World War 3 is the hobgoblin of the modern military world, what with wars and civil wars and proxy wars springing up all over the globe. But a think tank is now warning the West to be wary of Russia and its military build-up and increased maneuverings and war exercises, for, according to them, they could actually disguise troop and materiel movement that would be the vanguard of a sweeping invasion that NATO and the Western powers might not be able to stop or contain.
The Daily Star reported July 24 that the Atlantic Council, an international affairs think tank headquartered in Washington, D.C., issued its latest dispatch on the state of potential military weaknesses with regard to Russia, finding that the world’s largest nation (land-wise) could easily mount a quick and efficient attack in eastern Europe and, in effect, declare war “overnight” and take over the Baltic states before the North Atlantic Treaty Organization (NATO) could mount anything close to an effective defense. It would be a military action that could very well lead to World War 3.
According to authors Sir Richard Shirreff, a British general, and Maciej Olex-Szczytowski, the former special adviser to Poland’s foreign minister, Russia could cut off the Baltic states in a lightning-quick attack that could very well catch NATO and its member nations completely off-guard. Such a move would then place intense pressure on the autonomy of Poland and other NATO nations along the Russian border. The duo warns that “the West misunderstands Russia, assuming that it will obey the rules even if we are not willing to enforce them.”
The report pointed to Russia’s increased militarization and its increase in training exercises, not to mention the recent deployment of Russian nuclear missile launchers in a convoy to travel from Russia’s European border to the Mongolian border (per Russia Today), as the perfect cover opportunity for a Russian surprise invasion of nations like Latvia, Estonia, and Lithuania. (It is believed that, like the Ukraine, Russia still covets the idea of restoring the power of Russia to its former glory — that of its greatest territorial expanse when it was part of the Soviet Union.)
It would be easy for President Vladimir Putin to send Russia’s military into the Baltic states quickly using military exercises as a guise until the invasion was implemented.
“Turning one of these exercises into an operation against one or several of the Baltic states would give very little or no early warning time for NATO,” the report warned.
According to the report, the re-annexation of the Baltic states could have “potentially devastating implications for eastern Poland and fatal consequences to the Alliance [NATO].” Such a maneuver on Russia’s western border could force NATO to either allow the takeover, which would abrogate the validity of the NATO mutual pact alliance or push the organization to retaliate against Russia in a war that could easily escalate, experts fear, into World War 3.
To deter possible Russian aggression, the Atlantic Council report suggested that Poland should bolster its defenses.

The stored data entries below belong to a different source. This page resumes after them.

(** When [json.loads] returns: the document has no byte order mark, and
    the scanner reads a value that only white space follows. *)
Lemma json_loads_within_inr (depth : nat) (s : pystr) (J : pyjson) :
  json_loads_within depth s = inr J <->
  after_prefix [65279%N] s = None
  /\ exists rest,
       scan_once (scan_fuel s) depth (skip_whitespace s) = Scanned J rest
       /\ skip_whitespace rest = [].
Proof.
  unfold json_loads_within, decode, raw_decode.
  destruct (after_prefix [65279%N] s).
  { split; [discriminate | intros [H _]; discriminate]. }
  destruct (scan_once (scan_fuel s) depth (skip_whitespace s))
    as [obj rest|msg remaining|remaining|e|].
  - cbn [scan_bind]. destruct (skip_whitespace rest) as [|end_ rest'] eqn:Er.
    + split.
      * intros H; inversion H; subst. eauto.
      * intros (_ & rest' & H & _). inversion H; reflexivity.
    + split.
      * destruct (@raise_errmsg_cases pyjson (2 + depth) (u "Extra data")
                    (length (end_ :: rest'))) as [->|[msg' ->]]; discriminate.
      * intros (_ & rest'' & H & Hr). inversion H; subst. congruence.
  - split; [discriminate | intros (_ & rest & H & _); discriminate].
  - split; [|intros (_ & rest & H & _); discriminate].
    destruct (@raise_errmsg_cases pyjson (1 + depth) (u "Expecting value")
                remaining) as [->|[msg' ->]]; discriminate.
  - split; [discriminate | intros (_ & rest & H & _); discriminate].
  - split; [discriminate | intros (_ & rest & H & _); discriminate].
Qed.

Example json_loads_farmer_analysis :
  json_loads farmer_analysis_text = inr farmer_analysis.
Proof. vm_compute. reflexivity. Qed.

Example json_loads_last_key_wins :
  json_loads (jq "{'a': 1, 'b': [true, null], 'a': -2.5e3}")
  = inr (JObj [(u "a", JFloat (float_of_literal (u "-2.5e3")));
               (u "b", JArr [JBool true; JNull])]).
Proof. vm_compute. reflexivity. Qed.

Example json_loads_not_json :
  sum_map str id (json_loads (u "Sorry, I cannot help."))
  = inl (u "Expecting value: line 1 column 1 (char 0)").
Proof. vm_compute. reflexivity. Qed.

Example json_loads_too_many_digits :
  sum_map str id (json_loads (u "[" ++ repeat 57%N 4301 ++ u "]"))
  = inl (u "Exceeds the limit (4300 digits) for integer string conversion: value has 4301 digits; use sys.set_int_max_str_digits() to increase the limit").
Proof. vm_compute. reflexivity. Qed.

Example json_loads_too_deep :
  sum_map str id (json_loads (repeat 91%N 3000 ++ repeat 93%N 3000))
  = inl (u "maximum recursion depth exceeded while decoding a JSON array from a unicode string").
Proof. vm_compute. reflexivity. Qed.

Example json_loads_trailing_comma :
  sum_map str id (json_loads (jq "{'summary': 'x',}"))
  = inl (u "Expecting property name enclosed in double quotes: line 1 column 17 (char 16)").
Proof. vm_compute. reflexivity. Qed.

(** ** The rendering of a response: examples *)

Example render_compact :
  sum_map str id
    (render example_interpreter
       (JObj [(u "a", JArr [JInt 1; JNull; JBool true]);
              (u "b", JObj [(u "c", JStr (u "x" ++ nl))])]))
  = inr (jq "{'a':[1,null,true],'b':{'c':'x\n'}}").
Proof. vm_compute. reflexivity. Qed.

Example render_nan :
  sum_map str id (render example_interpreter (JArr [JInt 1; JFloat float_nan]))
  = inl (u "Out of range float values are not JSON compliant").
Proof. vm_compute. reflexivity. Qed.

Example render_overflow :
  sum_map str id
    (render example_interpreter (JFloat (float_of_literal (u "1e999"))))
  = inl (u "Out of range float values are not JSON compliant").
Proof. vm_compute. reflexivity. Qed.

Example render_lone_surrogate :
  sum_map str id
    (render example_interpreter (JObj [(u "a", JStr [55296%N])]))
  = inl (u "'utf-8' codec can't encode character '\ud800' in position 6: surrogates not allowed").
Proof. vm_compute. reflexivity. Qed.

(** ** What can be rendered *)

(** Induction on a value, with the items of arrays and objects. *)
Lemma json_ind_items {F : Type} (P : json F -> Prop) :
  P JNull -> (forall b, P (JBool b)) -> (forall z, P (JInt z)) ->
  (forall f, P (JFloat f)) -> (forall s, P (JStr s)) ->
  (forall l, Forall P l -> P (JArr l)) ->
  (forall d, Forall (fun kv => P kv.2) d -> P (JObj d)) ->
  forall o, P o.
Proof.
  intros HNull HBool HInt HFloat HStr HArr HObj.
  fix IH 1. intros [|b|z|f|s|l|d].
  - exact HNull.
  - apply HBool.
  - apply HInt.
  - apply HFloat.
  - apply HStr.
  - apply HArr. induction l as [|x l IHl]; constructor; [apply IH | exact IHl].
  - apply HObj. induction d as [|[k x] d IHd]; constructor;
      [apply IH | exact IHd].
Qed.

Lemma no_surrogate_app (a b : pystr) :
  no_surrogate (a ++ b) = no_surrogate a && no_surrogate b.
Proof. apply forallb_app. Qed.

Lemma no_surrogate_below (text : pystr) :
  Forall (fun c => (c < 55296)%N) text -> no_surrogate text = true.
Proof.
  intros H. apply forallb_forall. intros c Hc.
  rewrite Forall_forall in H. apply list_elem_of_In, H in Hc.
  unfold is_surrogate. apply negb_true_iff, andb_false_iff. left.
  apply N.leb_gt, Hc.
Qed.

Lemma no_surrogate_u (s : string) : no_surrogate (u s) = true.
Proof.
  apply no_surrogate_below. unfold u. apply Forall_map, Forall_forall.
  intros a _. simpl. pose proof (N_ascii_bounded a). lia.
Qed.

And even if Russia was not so inclined to separate the Baltic states from the rest of NATO, the authors noted: “The capability to do so is, to a large extent, in place.”
World War 3 imminence is the Atlantic Council’s stock in trade, providing the United States, western powers, and NATO with information and scenarios with which to formulate military and foreign policy. Last year, the London-based think tank European Leadership Network (ELN) issued a report that could be used as foundational material for the Atlantic Council report. According to the Daily Mail, the ELN warned of a possible confrontation with Russia, stating that Putin and his generals were “actively preparing” for war against NATO by planning an unprecedented number (some 4,000) of military exercises for 2015. By comparison, NATO had only 270 training exercises scheduled.
With more and more troops being deployed to the Baltic region by both sides, and given the tension that still resonates in Ukraine, there might be some reason to worry about the spark that might conceivably lead to World War 3. But given the mutual agreement between Russia and the United States in attacking, containing, and defeating the Islamic State in the Middle East and the negotiations regarding a joint Russia-U.S. manned mission to the Moon, the exercises could very well be exactly what they’re designed to be — preparedness exercises.
Of course, that does not mean complacency should become NATO’s default posture, either. Think tanks like Atlantic Council and European Leadership Network exist to ensure that never occurs. And because of organizations like them, World War 3 just might always stay in the realm of “what if” scenarios.
Besides, why worry about a possible attack by Russia on the Baltic states when the end of the world is as close as the next magnetic polar shift?